In
this study of Charlotte Bronte's Jane Eyre and
Jean Rhys's Wide Sargasso Sea I aim to consider
the representation of the doubleness of selfhood, and how
both between and within the two novels a continuous
mirroring of double identity, (reflecting like a hall of
mirrors), can be traced. I will concentrate chiefly on
the duality of the female personae, although I will also
consider briefly the concept of doubling across gender
boundaries.
Miller maintains that 'doubles may appear to come from
the outside as a form of possession, or from the inside,
as a form of projection' [1]. Both novels explore this
doubleness, between and within characters.

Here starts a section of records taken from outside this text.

Definition set_connected (a : PeerAddr) (on : bool) (now : Z) (m : Peers) : Peers :=
  update a (if on then mark_connected now else mark_disconnected) m.

Definition sync_connected (live : gset bytes) (now : Z) (m : Peers) : Peers :=
  (λ p, if decide (key p ∈ live) then mark_connected now p else mark_disconnected p) <$> m.

Definition retain (keep : Peer → bool) (m : Peers) : Z * Peers :=
  let m' := filter (λ e, keep e.2 = true) m in
  (Z.of_nat (size m) - Z.of_nat (size m'), m').

Definition MAX_ERRORS : Z := 6.
Definition RESPONSE_GRACE_SECS : Z := 4 * 3600.

Definition evict_keeps (now : Z) (p : Peer) : bool :=
  if p.(connected) || (p.(connection_errors) <? MAX_ERRORS) then true
  else negb (p.(time_response) =? 0) && (now - p.(time_response) <? RESPONSE_GRACE_SECS).

Definition evict_dead (now : Z) (m : Peers) : Z * Peers := retain (evict_keeps now) m.

Definition record_transfer (a : PeerAddr) (recv sent : Z) (m : Peers) : Peers :=
  update a (λ p, {|
    addr := p.(addr); reputation := p.(reputation); time_found := p.(time_found);
    time_response := p.(time_response); time_data := p.(time_data); connection_errors := p.(connection_errors); retry_after := p.(retry_after);
    probe_after := p.(probe_after); benched_since := p.(benched_since); probe_failures := p.(probe_failures);
    connected := p.(connected); bytes_recv := wrap64 (p.(bytes_recv) + recv); bytes_sent := wrap64 (p.(bytes_sent) + sent) |}) m.

(** ** Selection *)

(** The order the map iterates in. *)
Context (values : Peers → list Peer).

Definition connectables (m : Peers) : list Peer := List.filter is_connectable (values m).

Definition connectable (limit : nat) (m : Peers) : list PeerAddr :=
  map addr (take limit (sort_by (λ a b, Z.compare b.(reputation) a.(reputation)) (connectables m))).

Definition soonest_due (peers : list Peer) : list Peer :=
  take BENCHED_FANOUT (sort_by (λ a b, Z.compare a.(retry_after) b.(retry_after)) peers).

Definition due (nets : DialableNets) (now : Z) (p : Peer) : bool := can_dial nets p.(addr) && (p.(retry_after) <=? now).

(** The candidates: the due ones, or the soonest due of those dialable, or of all. *)
Definition candidates (nets : DialableNets) (now : Z) (connectable : list Peer) : list Peer :=
  match List.filter (due nets now) connectable with
  | [] =>
    match soonest_due (List.filter (λ p, can_dial nets p.(addr)) connectable) with
    | [] => soonest_due connectable
    | peers => peers
    end
  | peers => peers
  end.

(** [prefer_overlay] is the process-wide Tor-always flag. *)
Definition net_rank (prefer_overlay : bool) (p : Peer) : Z := if bool_decide (is_overlay p.(addr) = prefer_overlay) then 0 else 1.
Definition data_rank (prefer_data : bool) (now : Z) (p : Peer) : Z := if prefer_data && has_recent_data p now then 0 else 1.

Definition rank_cmp (prefer_overlay prefer_data : bool) (now : Z) (a b : Peer) : comparison :=
  then_ (Z.compare (data_rank prefer_data now a) (data_rank prefer_data now b))
  (then_ (Z.compare b.(reputation) a.(reputation))
  (then_ (Z.compare (net_rank prefer_overlay a) (net_rank prefer_overlay b))
  (then_ (Z.compare a.(connection_errors) b.(connection_errors))
  (then_ (Z.compare (durability_bucket b now) (durability_bucket a now))
         (Z.compare b.(time_response) a.(time_response)))))).

Definition explore_window (limit keep : Z) (rest : list Peer) : Z := Z.max (Z.min (wrap_usize (limit - keep)) (blen rest)) 1.

(** The sample of a ranked list: half follows the ranking, the rest rotates
    with the minute. [None] is the panic of a remainder by zero. *)
Definition sample (limit now : Z) (peers : list Peer) : option (list PeerAddr) :=
  if blen peers <=? limit then Some (map addr peers)
  else
    let keep := Z.max (limit / 2) 1 in
    let out := map addr (take (Z.to_nat keep) peers) in
    let rest := drop (Z.to_nat keep) peers in
    let window := explore_window limit keep rest in
    if blen rest =? 0 then None
    else
      let offset := wrap_usize (Z.max now 0 / 60 * window) mod blen rest in
      explored ← mapM (λ i, index rest ((offset + Z.of_nat i) mod blen rest)) (seq 0 (Z.to_nat window));
      Some (out ++ map addr explored).

Definition ranked (prefer_overlay : bool) (nets : DialableNets) (now : Z) (prefer_data : bool) (m : Peers) : list Peer :=
  sort_by (rank_cmp prefer_overlay prefer_data now) (candidates nets now (connectables m)).

Definition select_dialable (prefer_overlay : bool) (limit : Z) (nets : DialableNets) (now : Z) (prefer_data : bool) (m : Peers) : option (list PeerAddr) :=
  sample limit now (ranked prefer_overlay nets now prefer_data m).

Definition connectable_dialable (prefer_overlay : bool) (limit : Z) (nets : DialableNets) (now : Z) (m : Peers) : option (list PeerAddr) :=
  select_dialable prefer_overlay limit nets now false m.
Definition connectable_for_data (prefer_overlay : bool) (limit : Z) (nets : DialableNets) (now : Z) (m : Peers) : option (list PeerAddr) :=
  select_dialable prefer_overlay limit nets now true m.

Definition probe_due (nets : DialableNets) (now : Z) (p : Peer) : bool :=
  negb p.(connected) && (0 <? p.(connection_errors)) && is_connectable p && can_dial nets p.(addr) && (p.(probe_after) <=? now).

Definition probe_candidates (nets : DialableNets) (now : Z) (limit : nat) (m : Peers) : list ProbeCandidate :=
  map (λ p, {| pc_addr := p.(addr); pc_failures := failure_streak p; pc_benched_secs := Z.max (now - p.(benched_since)) 0; pc_probe_after := p.(probe_after) |})
    (take limit (sort_by (λ a b, Z.compare a.(probe_after) b.(probe_after)) (List.filter (probe_due nets now) (values m)))).

Definition count_peers (f : Peer → bool) (m : Peers) : Z := blen (List.filter f (values m)).

Definition counts (m : Peers) : PeerCounts := {|
  c_total := Z.of_nat (size m); c_connected := count_peers connected m; c_connectable := count_peers is_connectable m;
  c_onion := count_peers is_onion m; c_local := count_peers is_local m |}.
End registry.

(** ** Ranking *)

(** A comparator given by a key is a total preorder. *)
Section by_key.
Context {A K} `{Ord K} (f : A → K).

Lemma key_cmp_anti (x y : A) : cmp (f y) (f x) = CompOpp (cmp (f x) (f y)).
Proof. apply cmp_opp. Qed.

Lemma key_cmp_trans (x y z : A) : cle (λ a b, cmp (f a) (f b)) x y → cle (λ a b, cmp (f a) (f b)) y z → cle (λ a b, cmp (f a) (f b)) x z.
Proof. apply (ole_trans (f x) (f y) (f z)). Qed.

Lemma sort_by_key_sorted l : StronglySorted (λ a b, ole (f a) (f b)) (sort_by (λ a b, cmp (f a) (f b)) l).
Proof. apply (sort_by_sorted _ key_cmp_anti key_cmp_trans). Qed.

(** The head of the sorted list beats the tail. *)
Lemma sort_by_key_take n l p q :
  p ∈ take n (sort_by (λ a b, cmp (f a) (f b)) l) → q ∈ drop n (sort_by (λ a b, cmp (f a) (f b)) l) → ole (f p) (f q).
Proof.
  pose proof (sort_by_key_sorted l) as Hs. rewrite <- (take_drop n (sort_by _ l)) in Hs.
  intros Hp Hq. by eapply StronglySorted_app_1_elem_of in Hs.
Qed.
End by_key.

(** What the ranking sorts by, smallest first. *)
Definition rank_key (prefer_overlay prefer_data : bool) (now : Z) (p : Peer) : list Z :=
  [data_rank prefer_data now p; - p.(reputation); net_rank prefer_overlay p; p.(connection_errors); - durability_bucket p now; - p.(time_response)].

Lemma rank_cmp_by_key po pd now a b : rank_cmp po pd now a b = cmp (rank_key po pd now a) (rank_key po pd now b).
Proof.
  assert (∀ x y, (y ?= x) = (- x ?= - y)) as Hopp by (intros x y; rewrite <- Z.compare_opp; done).
  unfold rank_cmp, rank_key. cbn [cmp list_ord list_cmp Z_ord].
  rewrite (Hopp a.(reputation)), (Hopp (durability_bucket a now)), (Hopp a.(time_response)).
  by destruct (- time_response a ?= - time_response b); cbn [then_].
Qed.

Lemma sort_by_ext {A} (c d : A → A → comparison) l : (∀ x y, c x y = d x y) → sort_by c l = sort_by d l.
Proof.
  intros Hcd. induction l as [|x l IH]; [done|]. cbn [sort_by foldr]. fold (sort_by c l) (sort_by d l). rewrite IH. generalize (sort_by d l). clear IH.
  intros k. induction k as [|y k IH]; [done|]. cbn [sort_insert]. rewrite Hcd. destruct (d x y); congruence.
Qed.

Section selection.
Context (hex_encode : bytes → bytes) (values : Peers → list Peer).
(** The iteration lists every entry once. *)
Hypothesis values_spec : ∀ m : Peers, values m ≡ₚ (map_to_list m).*2.

(** Entries are stored under their address. *)
Definition registry_wf (m : Peers) : Prop := ∀ k p, m !! k = Some p → k = key hex_encode p.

In Jane Eyre, the character of Bertha Mason can
be viewed as both an external double and a projected
double to Jane herself. Jane is full of vengeful, raging
ire, (of which her name is indicative), and can thus find
her literal double in Bertha. Her ire first manifests
itself in the 'red room' scene of the opening chapter,
foreshadowing the aggression which Bertha is to act out
later. The 'fiend-like' Jane is threatened with being 'tied
down' in 'bonds' (p7) if she will not submit to her
oppression, just as Bertha is tied down after her attack
on Rochester, her patriarchal oppressor. While Jane is
described as 'a mad cat' (p7), the fully-realised
madwoman we are told, flew at Mason and 'worried [him]
like a tigress.' (p253).
Jane's battle for acceptance within the patriarchal
prison in which she lives, however, necessitates a
suppression of this anger. It is this stifling of her
selfhood which generates the projected double, which will
later actually emerge from Jane's psyche into a
materialised separate entity - the stereotype of female
madness. Bertha becomes the perpetrator of Jane's
impulses, acting out the hidden rage which burns fiercely
within her.
In Lowood, through the pacifying influences of Helen
Burns and Miss Temple, Jane acquires restraint. However,
this passivity can only be borrowed, as both women
represent a desired selfhood which Jane can never quite
reach. As with her cousins, Mary and Diana, Jane's
selfhood 'dovetailed' (p423), with them, never quite
combining in a true duality. Although Jane wishes to be
like the virtuous Miss Temple and the spiritual Helen
Burns, she cannot 'comprehend [the] doctrine of endurance'
(p61). Instead, she becomes Helen's dark-double in the
same way that Bertha is hers, acting out the rage of the
oppressed, marginalised, orphan. When Helen is mistreated
by the harsh Miss Scatcherd, Jane relates - 'the fury of
which she was incapable had been burning in my soul all
day.' (p83).
In Thornfield the revenging-double takes on its strongest
form. It is during her reverie of longing to transcend
the prison of femininity - which is 'too rigid a
restraint, too absolute a stagnation' (p128) - and become
part of the symbolic male world from which she is
excluded, that Jane hears the mad laugh of Bertha. Her
only relief from such oppressive thoughts, we are told 'was
to walk along the corridor . . . backwards and forwards',
just as later she will be confronted with her own
external double as she '[runs] backwards and forwards' in
her literal prison (p352). Although the patriarchal
forces are more subtle at Thornfield, they are far more
insidious. For through her intimacy with Rochester Jane
suffers the trepidation of a dissolution of selfhood. She
says of him fearfully, he is 'an influence that quite
mastered me - that took my feelings from my own power and
fettered them in his' (p207). As Gilbert and Gubar point
out, it is after Rochester's sadistic attempts to gain
mastery over Jane's emotions, by making claims of love
for Blanche Ingram, that Jane is woken up by the screams
in the attic, as Bertha physically attacks Mason.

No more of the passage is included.